Mansholt

Manscholt

mw-headline" id="Leben">Leben[Bearbeiten | < Quellcode bearbeiten] Der gebürtige Sicco Mansholt stammte aus einer großen Bauernfamilie aus dem Groninger Land, die Sozialdemokraten waren. An der Tropical Agricultural School in Detenter absolvierte Mansholt eine Lehre als Tabakbauer. Er versteckte nicht nur Menschen im Polder des Wieringermeeres, sondern auch die geheime Nahrungsversorgung der Westprovinzen der Niederlande. Im Anschluss an das Ende der deutschsprachigen Besetzung hielt Mansholt kurzzeitig das Amt des Bürgermeisters im Wieringermeer.

Unmittelbar nach dem Zweiten Weltkrieg, im Juli 1945, brachte ihn Ministerpräsident Willem Sermerhorn von der Pfalz in sein Ministerkabinett als Landwirtschafts-, Fischereiminister und Ernährungsminister, wo er im Alter von 36 Jahren der jüngste war. Dabei war er in sechs Regierungskreisen tätig: Das niederländische Agrarministerium bekam unter Mansholt eine Machtposition, die mit keinem anderen europäischem Staat zu vergleichen ist.

Er hat die holländische Agrarwirtschaft auf einen Kurs der Modernisierung, Verfeinerung und des Exports gebracht, den sie bis heute fortsetzt. Mansholt wurde auch als einer der bedeutendsten Vertreter der niederländischen Socialist Party angesehen. Im Jahr 1950 präsentierte er den "Mansholt Plan" den europÃ?ischen Regierungsstellen, eine Agrarpolitik, die dem Schuman-Plan Ã?hnelt, aber von den meisten Regierungsstellen verworfen und nie durchgesetzt wurde.

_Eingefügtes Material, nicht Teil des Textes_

(* ===== verification/Auth.v ===== *)
(** * Authentication: [auth/interface.go], [auth/authenticator.go],
    [auth/mock_authenticator.go]

    The interfaces between the proxy, the authenticator, the mint and the
    challenger, and the two implementations of [Authenticator]. *)
From S2P Require Import Prelude.
From S2P Require Import GoStrings.
From S2P Require Import GoCodec.
From S2P Require Import GoTime.
From S2P Require Import Caveat.
From S2P Require Import Macaroon.
From S2P Require Import Http.
From S2P Require Import Header.
From S2P Require Import Challenge.
From S2P Require Import Secrets.
From S2P Require Import Mint.

(** ** The interfaces of [auth/interface.go] *)

(** [lnrpc.Invoice_InvoiceState] *)
Inductive InvoiceState := OPEN | SETTLED | CANCELED | ACCEPTED.
#[global] Instance InvoiceState_eq_dec : EqDecision InvoiceState.
Proof. solve_decision. Defined.

Definition DefaultInvoiceLookupTimeout : Z := Seconds 3.

Class InvoiceChecker (K : Type) := {
  VerifyInvoiceStatus : K -> list byte -> InvoiceState -> Z -> outcome unit;
  VerifyRightsWithinExpiry : K -> list byte -> Z -> outcome unit
}.

Class Minter `{L402Lib} (M : Type) := {
  mint_MintL402 : M -> list LsatService.t -> M * outcome (macaroon * string);
  mint_VerifyL402 : M -> Mint.VerificationParams -> outcome unit
}.

(** A request is passed by reference: the header it comes back with may have
    changed, and a returned header is that same map. *)
Class Authenticator (A : Type) := {
  Accept : A -> header -> string -> bool;
  FreshChallengeHeader : A -> request -> string -> string -> Z -> A * request * outcome header
}.

(** A fresh challenge is set in the header of the request, and nothing else of
    the request changes. *)
Class AuthenticatorLaws (A : Type) `{!Authenticator A} : Prop := {
  fresh_header a r n rc pc a' r' h :
    FreshChallengeHeader a r n rc pc = (a', r', Ok h) ->
    exists str, h = Set_ (rHeader r) "WWW-Authenticate" str /\ r' = with_header r h
}.

(** ** The mint as a [Minter]

    Its challenger may answer differently each time: an invoice has a payment hash
    of its own. *)
Record mint_state (S C L : Type) := {
  ms_secrets : S;
  ms_challenger : nat -> C;
  ms_limiter : L;
  ms_rand : nat -> outcome (list byte);   (* the draws of [crypto/rand] *)
  ms_draws : nat;
  ms_now : time
}.
Arguments ms_secrets {S C L}.
Arguments ms_challenger {S C L}.
Arguments ms_limiter {S C L}.
Arguments ms_rand {S C L}.
Arguments ms_draws {S C L}.
Arguments ms_now {S C L}.

#[global] Instance mint_minter `{L402Lib} {S C L} `{!SecretStore S, !Challenger C, !ServiceLimiter L} :
    Minter (mint_state S C L) := {|
  mint_MintL402 m services :=
    let '(s', r) := Mint.MintL402 (ms_challenger m (ms_draws m)) (ms_limiter m) (ms_rand m (ms_draws m))
                      (ms_secrets m) services in
    ({| ms_secrets := s'; ms_challenger := ms_challenger m; ms_limiter := ms_limiter m;
        ms_rand := ms_rand m; ms_draws := Datatypes.S (ms_draws m); ms_now := ms_now m |}, r);
  mint_VerifyL402 m params := Mint.VerifyL402 (ms_secrets m) (ms_now m) params
|}.

(** ** [auth/authenticator.go] *)
Module LsatAuth.

Definition L402RightExpiryDuration : Z := Seconds 3600.

Section Auth.
Context `{L402Lib} {M K : Type} `{!Minter M} `{!InvoiceChecker K}.

Record LsatAuthenticator := { minter : M; checker : K }.

Definition Accept (l : LsatAuthenticator) (h : header) (serviceName : string) : bool :=
  is_ok ('(mac, preimage) ← FromHeader h;
         _ ← mint_VerifyL402 (minter l)
               {| Mint.vpMacaroon := mac; Mint.vpPreimage := preimage;
                  Mint.vpTargetService := serviceName |};
         _ ← VerifyInvoiceStatus (checker l) (Preimage_Hash preimage) SETTLED
               DefaultInvoiceLookupTimeout;
         VerifyRightsWithinExpiry (checker l) (Preimage_Hash preimage)
               L402RightExpiryDuration).

(** A macaroon that does not serialize is only logged: the challenge is sent
    with what was returned, nothing. *)
Definition FreshChallengeHeader (l : LsatAuthenticator) (r : request)
    (serviceName serviceRecipientLud16 : string) (servicePrice : Z) :
    LsatAuthenticator * request * outcome header :=
  let service := {| LsatService.Name := serviceName; LsatService.Tier := LsatService.BaseTier;
                    LsatService.RecipientLud16 := serviceRecipientLud16;
                    LsatService.Price := servicePrice |} in
  let '(m', res) := mint_MintL402 (minter l) [service] in
  let l' := {| minter := m'; checker := checker l |} in
  match res with
  | Ok (mac, paymentRequest) =>
      match mac_MarshalBinary mac with
      | Panic m => (l', r, Panic m)
      | mb =>
          let macBytes := match mb with Ok b => b | _ => [] end in
          let str := challengeText (b64_EncodeToString macBytes) paymentRequest in
          let h := Set_ (rHeader r) "WWW-Authenticate" str in
          (l', with_header r h, Ok h)
      end
  | Err e => (l', r, Err e)
  | Panic m => (l', r, Panic m)
  end.
End Auth.
Arguments LsatAuthenticator : clear implicits.

#[global] Instance lsat_authenticator `{L402Lib} {M K} `{!Minter M, !InvoiceChecker K} :
    Authenticator (LsatAuthenticator M K) := {|
  Auth.Accept := Accept;
  Auth.FreshChallengeHeader := FreshChallengeHeader
|}.

Section Facts.
Context `{L402Lib} {M K : Type} `{!Minter M} `{!InvoiceChecker K}.

(** What acceptance means. *)
Lemma Accept_true (l : LsatAuthenticator M K) h name :
  Accept l h name = true <->
  exists mac preimage u,
    FromHeader h = Ok (mac, preimage) /\
    mint_VerifyL402 (minter l)
      {| Mint.vpMacaroon := mac; Mint.vpPreimage := preimage; Mint.vpTargetService := name |}
      = Ok tt /\
    VerifyInvoiceStatus (checker l) (Preimage_Hash preimage) SETTLED
      DefaultInvoiceLookupTimeout = Ok tt /\
    VerifyRightsWithinExpiry (checker l) (Preimage_Hash preimage) L402RightExpiryDuration = Ok u.
Proof.
  unfold Accept. split.
  - destruct (FromHeader h) as [[mac preimage]| |]; cbn [mbind outcome_bind]; [|done..].
    destruct (mint_VerifyL402 _ _) as [[]| |] eqn:Ev; cbn [mbind outcome_bind]; [|done..].
    destruct (VerifyInvoiceStatus _ _ _ _) as [[]| |] eqn:Ei; cbn [mbind outcome_bind]; [|done..].
    destruct (VerifyRightsWithinExpiry _ _ _) as [[]| |] eqn:Er; [|done..].
    intros _. by exists mac, preimage, tt.
  - intros (mac & preimage & u & -> & Hv & Hi & Hr). cbn [mbind outcome_bind].
    rewrite Hv. cbn [mbind outcome_bind]. rewrite Hi. cbn [mbind outcome_bind]. by rewrite Hr.
Qed.

(** The header a fresh challenge answers with is the header of the request with
    the challenge set in it. *)
Lemma FreshChallengeHeader_Ok (l : LsatAuthenticator M K) r name recipient price l' r' h :
  FreshChallengeHeader l r name recipient price = (l', r', Ok h) ->
  exists m' mac inv macBytes,
    mint_MintL402 (minter l)
      [{| LsatService.Name := name; LsatService.Tier := 0;
          LsatService.RecipientLud16 := recipient; LsatService.Price := price |}]
      = (m', Ok (mac, inv)) /\
    l' = {| minter := m'; checker := checker l |} /\
    (mac_MarshalBinary mac = Ok macBytes \/ is_err (mac_MarshalBinary mac) = true /\ macBytes = []) /\
    h = Set_ (rHeader r) "WWW-Authenticate" (challengeText (b64_EncodeToString macBytes) inv) /\
    r' = with_header r h.
Proof.
  unfold FreshChallengeHeader.
  destruct (mint_MintL402 _ _) as [m' [[mac inv]| |]] eqn:Em; [|done..].
  destruct (mac_MarshalBinary mac) as [b|e|] eqn:Eb; [| |done]; intros [= <- <- <-].
  - exists m', mac, inv, b. auto.
  - exists m', mac, inv, []. split; [done|]. split; [done|]. split; [right; by rewrite Eb|]. done.
Qed.

#[global] Instance lsat_authenticator_laws : AuthenticatorLaws (LsatAuthenticator M K).
Proof.
  split. intros a r n rc pc a' r' h E.
  apply FreshChallengeHeader_Ok in E as (m' & mac & inv & mb & _ & _ & _ & -> & ->). eauto.
Qed.
End Facts.
End LsatAuth.

(** ** [auth/mock_authenticator.go] *)
Module MockAuth.
Definition Accept (h : header) : bool :=
  bool_decide (Get h "Authorization" ≠ "") ||
  bool_decide (Get h "Grpc-Metadata-macaroon" ≠ "") ||
  bool_decide (Get h "Macaroon" ≠ "").

Definition mockChallenge : string :=
  challengeText "AGIAJEemVQUTEyNCR0exk7ek90Cg=="
    ("lnbc1500n1pw5kjhmpp5fu6xhthlt2vucm" +:+
     "zkx6c7wtlh2r625r30cyjsfqhu8rsx4xpz5lwqdpa2fjkzep6yptk" +:+
     "sct5yp5hxgrrv96hx6twvusycn3qv9jx7ur5d9hkugr5dusx6cqzp" +:+
     "gxqr23s79ruapxc4j5uskt4htly2salw4drq979d7rcela9wz02el" +:+
     "hypmdzmzlnxuknpgfyfm86pntt8vvkvffma5qc9n50h4mvqhngadq" +:+
     "y3ngqjcym5a").

#[global] Instance mock_authenticator : Authenticator unit := {|
  Auth.Accept _ h _ := Accept h;
  Auth.FreshChallengeHeader _ r _ _ _ :=
    let h := Set_ (rHeader r) "WWW-Authenticate" mockChallenge in
    (tt, with_header r h, Ok h)
|}.

#[global] Instance mock_authenticator_laws : AuthenticatorLaws unit.
Proof. split. intros a r n rc pc a' r' h [= <- <- <-]. eauto. Qed.
End MockAuth.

Im Jahr 1958 wurde er einer der Mitglieder der neuen Europakommission und beschäftigte sich auch in dieser Funktion hauptsächlich mit der Agrapolitik. Er hat seine in den Niederlanden angewendeten Ansätze auf die paneuropäische Agrarwirtschaft übertragen. Der 1960 vorgelegte Entwurf, die europäische Agrarwirtschaft in großem Umfang zu integrieren und einheitliche Erzeugerpreise festzulegen, wurde jedoch aus Angst vor dem Aufkommen eines landwirtschaftlichen Lebensmittelkartells größtenteils abgelehnt.

Diese Ideen wurden jedoch zum Teil in die Beitrittsverhandlungen zur weiteren Integrierung der EWG zu Beginn des Jahres 1962 aufgenommen. Ende 1968 stellte er einen Aktionsplan (Mansholt-Plan) vor, der darauf abzielte, die landwirtschaftliche Produktion in Europa zu rationellisieren und auf dem Welthandelsmarkt einzuführen, indem die Zahl der Landwirtschaftsbetriebe reduziert und ihre Größe erhöht wurde. Nach der Umstellung der EWG auf die EG war Mansholt stellvertretender Vorsitzender der EGKommission und wurde 1972 und 1973 für sieben weitere Amtszeiten Vorsitzender der EEK.

Im Jahr 1974 wurde er zum stellvertretenden Parteivorsitzenden der Föderation der SPD-Landtagsparteien der Europäischen Union ernannt.